TEDxRhodesU: The Tea Stop that taught me to listen

This is the transcript of the talk I gave at TEDxRhodesU – a summary version of this story already exists on the blog but this one expands the story as well as makes reference to new examples from other countries. Would love to hear your thoughts!

I was born in Port Elizabeth, studied at Rhodes and as all good BA students do when I graduated I went out to save the world. Being proudly South African I was keen on starting at home in my continent of birth and so off I went naively into the world. 10 years on I’ve travelled in Europe, the UK and all over Africa and these are some of the places that surprised me most. Can you guess where they are?
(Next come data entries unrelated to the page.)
(* ===== verification/MeshSettle.v ===== *)
(** Floods end ([Mesh]): how many steps, in the whole network, an announcement
    that is broadcast can cause.

    The network has finitely many nodes and links. While the flood is under way
    links may be set up (up to [D] per node), lose packets and end, the tasks of
    all nodes take their steps in any order, and all other traffic goes on. The
    proof is by a potential: what the copies of the packet in all queues can
    still cause, which every step that handles the packet takes from, and which
    only its emission or acceptance adds to; and a node accepts the packet once
    while its memory ([SeenPackets]) holds it. *)
From stdpp Require Import functions numbers.
From S2P Require Import Prelude IpAddr SeenPackets Channel AllSenders World Framing MeshNode Mesh MeshRoutes MeshFlood.

(** ** Counting *)

(** How often a packet occurs in a list. *)
Definition occ (p : bytes) (l : list bytes) : nat := length (filter (p =.) l).

Lemma occ_app p l k : occ p (l ++ k) = (occ p l + occ p k)%nat.
Proof. unfold occ. by rewrite list.filter_app, length_app. Qed.
Lemma occ_cons p q l : occ p (q :: l) = ((if decide (p = q) then 1 else 0) + occ p l)%nat.
Proof. unfold occ. rewrite filter_cons. by case_decide. Qed.
Lemma occ_replicate_ne p q n : p ≠ q → occ p (replicate n q) = 0%nat.
Proof. intros Hne. induction n as [|n IH]; [done|]. cbn [replicate]. by rewrite occ_cons, decide_False, IH. Qed.
Lemma occ_replicate p n : occ p (replicate n p) = n.
Proof. induction n as [|n IH]; [done|]. cbn [replicate]. by rewrite occ_cons, decide_True, IH. Qed.
Lemma occ_none p l : p ∉ l → occ p l = 0%nat.
Proof.
  unfold occ. intros Hl. destruct (filter (p =.) l) as [|q k] eqn:E; [done|]. destruct Hl.
  assert (Hq : q ∈ filter (p =.) l) by (rewrite E; apply list_elem_of_here). by apply list_elem_of_filter in Hq as [-> ?].
Qed.
Lemma occ_tail p l : (occ p (tail l) <= occ p l)%nat.
Proof. destruct l as [|q l]; [done|]. rewrite occ_cons. cbn [tail]. lia. Qed.

Lemma sum_list_with_le {A} (f g : A → nat) l :
  (∀ x, x ∈ l → f x <= g x)%nat → (sum_list_with f l <= sum_list_with g l)%nat.
Proof.
  induction l as [|x l IH]; intros H; [done|]. cbn. pose proof (H x (list_elem_of_here _ _)).
  assert (sum_list_with f l <= sum_list_with g l)%nat by (apply IH; intros; apply H; by apply elem_of_cons; right). lia.
Qed.

Lemma sum_list_with_lt {A} (f g : A → nat) l :
  (∀ x, x ∈ l → f x <= g x)%nat → (∃ x, x ∈ l ∧ f x ≠ g x) → (sum_list_with f l < sum_list_with g l)%nat.
Proof.
  induction l as [|x l IH]; intros H (y & Hy & Hne); [by apply elem_of_nil in Hy|]. cbn.
  pose proof (H x (list_elem_of_here _ _)) as Hx.
  assert (Hl : ∀ y, y ∈ l → (f y <= g y)%nat) by (intros; apply H; by apply elem_of_cons; right).
  pose proof (sum_list_with_le f g l Hl). apply elem_of_cons in Hy as [->|Hy]; [lia|].
  assert (sum_list_with f l < sum_list_with g l)%nat by (apply IH; eauto). lia.
Qed.

Lemma sum_list_with_eq {A} (f g : A → nat) l : (∀ x, x ∈ l → f x = g x) → sum_list_with f l = sum_list_with g l.
Proof.
  intros H. apply Nat.le_antisymm; apply sum_list_with_le; intros x Hx; by rewrite (H x Hx).
Qed.

(** A sum of which one term changes. *)
Lemma sum_list_with_update {A} (f g : A → nat) l x :
  NoDup l → x ∈ l → (∀ y, y ∈ l → y ≠ x → f y = g y) →
  (sum_list_with f l + g x = sum_list_with g l + f x)%nat.
Proof.
  induction 1 as [|y l Hy Hnd IH]; intros Hx Hother; [by apply elem_of_nil in Hx|]. cbn.
  apply elem_of_cons in Hx as [->|Hx].
  - rewrite (sum_list_with_eq f g l); [lia|]. intros z Hz. apply Hother; [by apply elem_of_cons; right|]. intros ->. done.
  - rewrite (Hother y) by (first [apply list_elem_of_here|intros ->; done]).
    specialize (IH Hx (λ z Hz, Hother z (list_elem_of_further _ _ _ Hz))). lia.
Qed.

(** ** One node *)

(** The broadcasts of a packet in the queue of a switchboard. *)
Definition load (msg : AllSendersMessage byte_tx) : list bytes :=
  match msg with SendToAll data => [data] | _ => [] end.
Definition waiting (p : bytes) (q : list (AllSendersMessage byte_tx)) : nat := occ p (q ≫= load).
(** [imageData.data[0].url]. *)
Definition url_of (imageData : value) : Result value :=
  match get imageData "data" with
  | Throw e => Throw e
  | Ok data =>
      match get_index data 0 with
      | Throw e => Throw e
      | Ok first => get first "url"
      end
  end.

(** The body of the [try] block of [generateImage]. *)
Definition generateImage_try (apiKey : string) (net : Network)
    (uploadedImages : list string) (prompt : string) : Eff unit :=
  visionResponse <- fetch net (visionRequest apiKey uploadedImages prompt) ;;
  (if negb (ok visionResponse) then throwVisionError visionResponse else ret tt) ;;
  visionData <- lift (json visionResponse) ;;
  refinedPrompt <- lift (refinedPrompt_of visionData) ;;
  imageResponse <- fetch net (imageRequest apiKey refinedPrompt) ;;
  (if negb (ok imageResponse) then throwImageError imageResponse else ret tt) ;;
  imageData <- lift (json imageResponse) ;;
  url <- lift (url_of imageData) ;;
  setGeneratedImage url.

(** [error instanceof Error ? error.message : 'Failed to generate image.
    Please try again.'] *)
Definition errorMessage_of (error : exn) : string :=
  match error with
  | ErrorObject message => message
  | Thrown _ => "Failed to generate image. Please try again."
  end.

(** The [catch] block of [generateImage]. *)
Definition generateImage_catch (error : exn) : Eff unit :=
  let errorMessage := errorMessage_of error in
  setError errorMessage ;;
  console_error error.

Definition generateImage (apiKey : string) (net : Network) : Eff unit :=
  st <- read_generator ;;
  let uploadedImages := uploadedImages st in
  let prompt := prompt st in
  if Nat.eqb (length uploadedImages) 0 || negb (string_truthy (trim prompt)) then
    setError "Please upload at least one image and enter a prompt"
  else
    setIsGenerating true ;;
    setError "" ;;
    try_catch_finally
      (generateImage_try apiKey net uploadedImages prompt)
      generateImage_catch
      (setIsGenerating false).

Definition refreshGeneration : Eff unit :=
  setUploadedImages (fun _ => []) ;;
  setPrompt "" ;;
  setGeneratedImage VNull ;;
  setError "".
(** X13. Whatever the metadata and the commands do, every command the
    driver runs was printed by the line just before it, and a dry run runs
    no command at all. *)
Theorem commands_are_announced (files : list ObjFile) (l : list Event) :
  exists new,
    snd (run_all files l) = l ++ new
    /\ announced new
    /\ (dry_run = true -> Forall (fun ev => is_ran ev = false) new).
Proof.
  revert l. induction files as [|file rest IH]; intros l; cbn [main].
  - exists []. cbn. rewrite app_nil_r. split; [reflexivity|].
    split; [intros [|k] c Hk; discriminate | constructor].
  - unfold bind. destruct (process_file_log file l) as (n1 & H1 & Ha1 & Hd1).
    destruct (process file l) as [[[]|e] l1]; cbn [snd] in H1; subst l1.
    + destruct (IH (l ++ n1)) as (n2 & H2 & Ha2 & Hd2).
      exists (n1 ++ n2). rewrite H2, app_assoc. split; [reflexivity|].
      split; [apply announced_app; assumption|].
      intros Hdry. apply Forall_app. split; [apply Hd1 | apply Hd2]; exact Hdry.
    + exists n1. cbn [snd]. repeat split; assumption.
Qed.

Lemma main_app (pre post : list ObjFile) (l : list Event) :
  run_all (pre ++ post) l
  = match run_all pre l with
    | (Ok _, l1) => run_all post l1
    | (Err e, l1) => (Err e, l1)
    end.
Proof.
  revert l. induction pre as [|f pre IH]; intros l; cbn [app main].
  - reflexivity.
  - unfold bind. destruct (process f l) as [[[]|e] l1]; [apply IH | reflexivity].
Qed.

(** X14. A file whose metadata cannot be read stops the driver: the
    exception is its outcome, the only thing done for that file is the
    attempt to read, and nothing is printed or run for the files after
    it. *)
Theorem missing_metadata_stops_the_driver (pre rest : list ObjFile) (file : ObjFile)
    (l l1 : list Event) (e : PyExc) :
  run_all pre l = (Ok tt, l1) ->
  load_toml (metadata_file_path path_div metadata_dir file) = Err e ->
  run_all (pre ++ file :: rest) l
  = (Err e, l1 ++ [Loaded (metadata_file_path path_div metadata_dir file)]).
Proof.
  intros Hpre Hload. rewrite main_app, Hpre. cbn [main].
  unfold bind at 1. unfold process_file, bind, load. rewrite Hload. reflexivity.
Qed.

(** X15. The driver has no handler around [subprocess.run]: when the
    command of a file fails, the exception is the outcome of the driver, the
    log ends with that command, and the files after it are not looked at. *)
Theorem failing_command_stops_the_driver (pre rest : list ObjFile) (file : ObjFile)
    (l l1 : list Event) (metadata : Toml) (food_type description : string) (e : PyExc) :
  dry_run = false ->
  run_all pre l = (Ok tt, l1) ->
  load_toml (metadata_file_path path_div metadata_dir file) = Ok metadata ->
  item metadata "food_type" = Ok food_type ->
  item metadata "description" = Ok description ->
  let command := command_of os_path_join input_dir output_dir device device_id file
                   (food_type ++ ", " ++ description)%string in
  let before := l1 ++ [Loaded (metadata_file_path path_div metadata_dir file);
                       Printed command] in
  subprocess_run before command = Some e ->
  run_all (pre ++ file :: rest) l = (Err e, before ++ [Ran command]).
Proof.
  intros Hdry Hpre Hload Hfood Hdesc command before Hrun.
  rewrite main_app, Hpre. cbn [main]. unfold bind at 1.
  unfold process_file, bind, load, lift, log_event, run_command.
  rewrite Hload, Hfood, Hdesc, Hdry. fold command.
  rewrite <- app_assoc. cbn [app]. fold before. rewrite Hrun. reflexivity.
Qed.

End WithCollaborators.

(** The metadata of the second file is missing: the first command is run,
    the second file stops the driver. *)
Lemma missing_metadata_stops_the_driver_witness :
  let command := command_of join_slash "data" "outputs" "a6000" "cuda:0" rice
                   "rice, a bowl of steamed rice" in
  main _ load_rice item_of (fun _ _ => None) join_slash join_slash
    "data" "outputs" "metadata" "a6000" "cuda:0" false [rice; soup; rice] []
  = (Err (FileNotFoundError "metadata/2_soup.toml"),
     [Loaded "metadata/1_rice.toml"; Printed command; Ran command;
      Loaded "metadata/2_soup.toml"]).
Proof.
  intros command.
  exact (missing_metadata_stops_the_driver _ load_rice item_of (fun _ _ => None)
           join_slash join_slash "data" "outputs" "metadata" "a6000" "cuda:0" false
           [rice] [rice] soup []
           [Loaded "metadata/1_rice.toml"; Printed command; Ran command]
           (FileNotFoundError "metadata/2_soup.toml") eq_refl eq_refl).
Defined.

(** The command of the first file fails: the second file is not read. *)
Lemma failing_command_stops_the_driver_witness :
  let command := command_of join_slash "data" "outputs" "a6000" "cuda:0" rice
                   "rice, a bowl of steamed rice" in
  main _ load_rice item_of (fun _ _ => Some (RuntimeError "exit status 1"))
    join_slash join_slash
    "data" "outputs" "metadata" "a6000" "cuda:0" false [rice; soup] []
  = (Err (RuntimeError "exit status 1"),
     [Loaded "metadata/1_rice.toml"; Printed command; Ran command]).
Proof.
  intros command.
  exact (failing_command_stops_the_driver _ load_rice item_of
           (fun _ _ => Some (RuntimeError "exit status 1"))
           join_slash join_slash "data" "outputs" "metadata" "a6000" "cuda:0" false
           [] [soup] rice [] []
           [("food_type", "rice"); ("description", "a bowl of steamed rice")]
           "rice" "a bowl of steamed rice" (RuntimeError "exit status 1")
           eq_refl eq_refl eq_refl eq_refl eq_refl eq_refl).
Defined.

(** A dry run prints every command twice. *)
Example dry_run_prints_twice :
  let command := command_of join_slash "data" "outputs" "a6000" "cuda:0" rice
                   "rice, a bowl of steamed rice" in
  main _ load_rice item_of (fun _ _ => Some (RuntimeError "never asked"))
    join_slash join_slash
    "data" "outputs" "metadata" "a6000" "cuda:0" true [rice] []
  = (Ok tt, [Loaded "metadata/1_rice.toml"; Printed command; Printed command]).
Proof. reflexivity. Qed.

End DriverFacts.
Lemma settles_nothing s i b : requests s = [] -> step s (Settles i b) = Some s.
Proof.
  intros H. unfold step. rewrite H. destruct i; reflexivity.
Qed.

(** C9.  For every operation other than [createNote], [deleteNote] and
    [archiveNote], and so for [unarchiveNote], the label is [Submit]; a
    control that triggered an unarchive is idle with the label [Submit]
    once the write and the re-fetch of the active-set view have settled,
    whatever the network did. *)
Theorem unarchive_and_other_operations_get_label_submit (op : operation) :
  op <> createNote -> op <> deleteNote -> op <> archiveNote ->
  getButttonTextForOperation op = "Submit"
  /\ getButttonTextForOperation unarchiveNote = "Submit"
  /\ forall s id el bw ba,
       quiescent s -> subscribed s ->
       exists s',
         run s [UnarchiveClicked id (Some el); Settles 0 bw;
                Settles (position active_note (notes_updated s)) ba] = Some s'
         /\ controls s' el = idle "Submit".
Proof.
  intros Hc Hd Ha.
  split; [destruct op; try reflexivity; contradiction |].
  split; [reflexivity |].
  intros s id el bw ba Hq Hsub.
  destruct (always_outcome unarchiveNote (NoteId id) bw) as ([v | e] & Ho).
  - destruct (control_cycle s (UnarchiveClicked id (Some el))
                (note_unarchived id (Some el)) el bw v ba Hq Hsub
                eq_refl eq_refl Ho)
      as (s1 & s2 & s3 & H1 & H2 & H3 & Hidle).
    exists s3. split; [exact (run_three _ _ _ _ _ _ _ H1 H2 H3) | exact Hidle].
  - destruct Hq as (Hr & _).
    destruct (intent_step s (UnarchiveClicked id (Some el))
                (note_unarchived id (Some el)) el Hr eq_refl eq_refl)
      as (fl & f' & c' & tr1 & pre & post & Hs1 & Hp & _).
    destruct (write_fails (active s) (archive s) f' c' (notes_updated s)
                (update_complete s) (settled s) (awaiting s) (next_promise s)
                tr1 fl _ _ el bw e Hp Ho)
      as (c2 & tr2 & Hs2 & _ & Hidle & _).
    eexists. split.
    + eapply run_three; [exact Hs1 | exact Hs2 |].
      apply settles_nothing. reflexivity.
    + exact Hidle.
Qed.
(** * sdgrpcserver.manager: a shallow embedding and its verified properties

    The development follows [src/sdgrpcserver/manager.py] class by class:
    [EngineMode], [ProgressBarWrapper], [PipelineWrapper], [EngineManager].
    Python objects that are mutated in place are modelled by explicit state
    passing; objects that are shared by reference (schedulers, registered
    wrappers) live in a store and are named by their index or key. *)

From Stdlib Require Import ZArith List Ascii String Bool Lia.
From stdpp Require Import base option list gmap strings.

Local Open Scope string_scope.
Local Open Scope Z_scope.

(** ** Python values that occur in scheduler configurations *)

(** A float literal as it is written in the source: [mantissa * 10 ^ exponent]. *)
Record decimal := Decimal { mantissa : Z; exponent : Z }.

Inductive pyval :=
| PyNone
| PyBool (b : bool)
| PyInt (z : Z)
| PyFloat (d : decimal)
| PyStr (s : string).

Definition decimal_eq_int (d : decimal) (n : Z) : bool :=
  if 0 <=? exponent d
  then mantissa d * 10 ^ exponent d =? n
  else mantissa d =? n * 10 ^ (- exponent d).

(** Python's [v == n] for an integer [n] ([True == 1] and [1.0 == 1] hold). *)
Definition py_eq_int (v : pyval) (n : Z) : bool :=
  match v with
  | PyBool b => (if b then 1 else 0) =? n
  | PyInt z => z =? n
  | PyFloat d => decimal_eq_int d n
  | PyNone | PyStr _ => false
  end.

Definition py_ne_int (v : pyval) (n : Z) : bool := negb (py_eq_int v n).

(** ** The runtime probes of [torch] *)

(** What [torch.cuda.is_available()] and [torch.backends.mps.is_available()]
    answer at the moment of a call (a missing backend answers [false]). *)
Record Torch := {
  cuda_is_available : bool;
  mps_is_available : bool
}.
Lemma shutdown_twice_Ok_inv env self tr0 u tr :
  shutdown_twice env self tr0 = (Ok u, tr) →
  tr = tr0 ++ [MasterShutdown; StorageCleanup; MasterShutdown; StorageCleanup].
Proof.
  unfold shutdown_twice, MitmProxy.shutdown. intros H. inv_run.
  by rewrite <- !app_assoc.
Qed.

(** C4, as the code has it: [shutdown()] stops the master and calls
    [cleanup()] each time it is called.  When the master's [shutdown] and
    the storage's [cleanup] do not raise, two calls in sequence return and
    have called [cleanup()] twice. *)
Theorem C4_shutdown_twice_cleans_twice
    (env : Env) (self : MitmProxy.t) (tr0 : trace) :
  (∀ tr, raises env tr MasterShutdown = None) →
  (∀ tr, raises env tr StorageCleanup = None) →
  ∃ tr,
    shutdown_twice env self tr0 = (Ok tt, tr)
    ∧ tr = tr0 ++ [MasterShutdown; StorageCleanup;
                   MasterShutdown; StorageCleanup]
    ∧ cleanup_calls tr = (cleanup_calls tr0 + 2)%nat.
Proof.
  intros Hm Hc. eexists. split; [|split; [reflexivity|]].
  - unfold shutdown_twice, MitmProxy.shutdown, bind, call.
    rewrite Hm, Hc. cbn iota beta. rewrite Hm. cbn iota beta. rewrite Hc.
    by rewrite <- !app_assoc.
  - by rewrite cleanup_calls_app.
Qed.
(** C3, as the code has it: when the pid file is read and pidusage
    finds no process for its pid (it answers nothing, or rejects with
    code ENOENT), [getPM2State] fulfills with the synthetic state
    "offline", cpu 0, memory 0, restarts 0, pid 0, and [sendPM2Status]
    hands the sender the one batch status="offline", cpu=0, memory=0,
    pid=0. *)
Theorem offline_when_process_not_found (w : World) (content : string) :
  fs_readFile w (PM2_HOME w +:+ "/pm2.pid") = Fulfilled content →
  pidusage_stat w (Number w (String_trim w content)) = Fulfilled None
  ∨ pidusage_stat w (Number w (String_trim w content))
    = Rejected (Error (Some "ENOENT")) →
  getPM2State w = Fulfilled offline_state
  ∧ offline_state
    = {| ProcessState.name := "PM2";
         ProcessState.status := "offline";
         ProcessState.resources := Some {| cpu := JS.zero; memory := JS.zero |};
         ProcessState.restarts := Some JS.zero;
         ProcessState.pid := Some JS.zero |}
  ∧ sendPM2Status w = (sender_send w offline_batch, [offline_batch]).
Proof.
  intros Hread Hstat.
  assert (Hstate : getPM2State w = Fulfilled offline_state).
  { unfold getPM2State. rewrite Hread. cbn [then_].
    destruct Hstat as [-> | ->]; reflexivity. }
  split_and!; [done | done |].
  unfold sendPM2Status. by rewrite Hstate.
Qed.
Surprised? So was I, but I was in for a lot of surprises working across Africa. The next surprise was less shock and more dawning realization that contrary to what I had been taught, Africa’s most valuable resources are in fact not its wildlife or minerals but rather its people. I have learnt that the most unrecognized and under-utilised resource in Africa is its people – particularly its women. Even today as the narrative of Africa is changing, the tales of the next great investment frontier focus on our gold, oil, diamonds, coal and gas. Maybe it’s just the “curse of the commodities”, but the people of our continent are as undervalued as ever. This manifests itself in our exclusion in the formation and management of aid programs, financial systems and even the monitoring of governance in our own countries.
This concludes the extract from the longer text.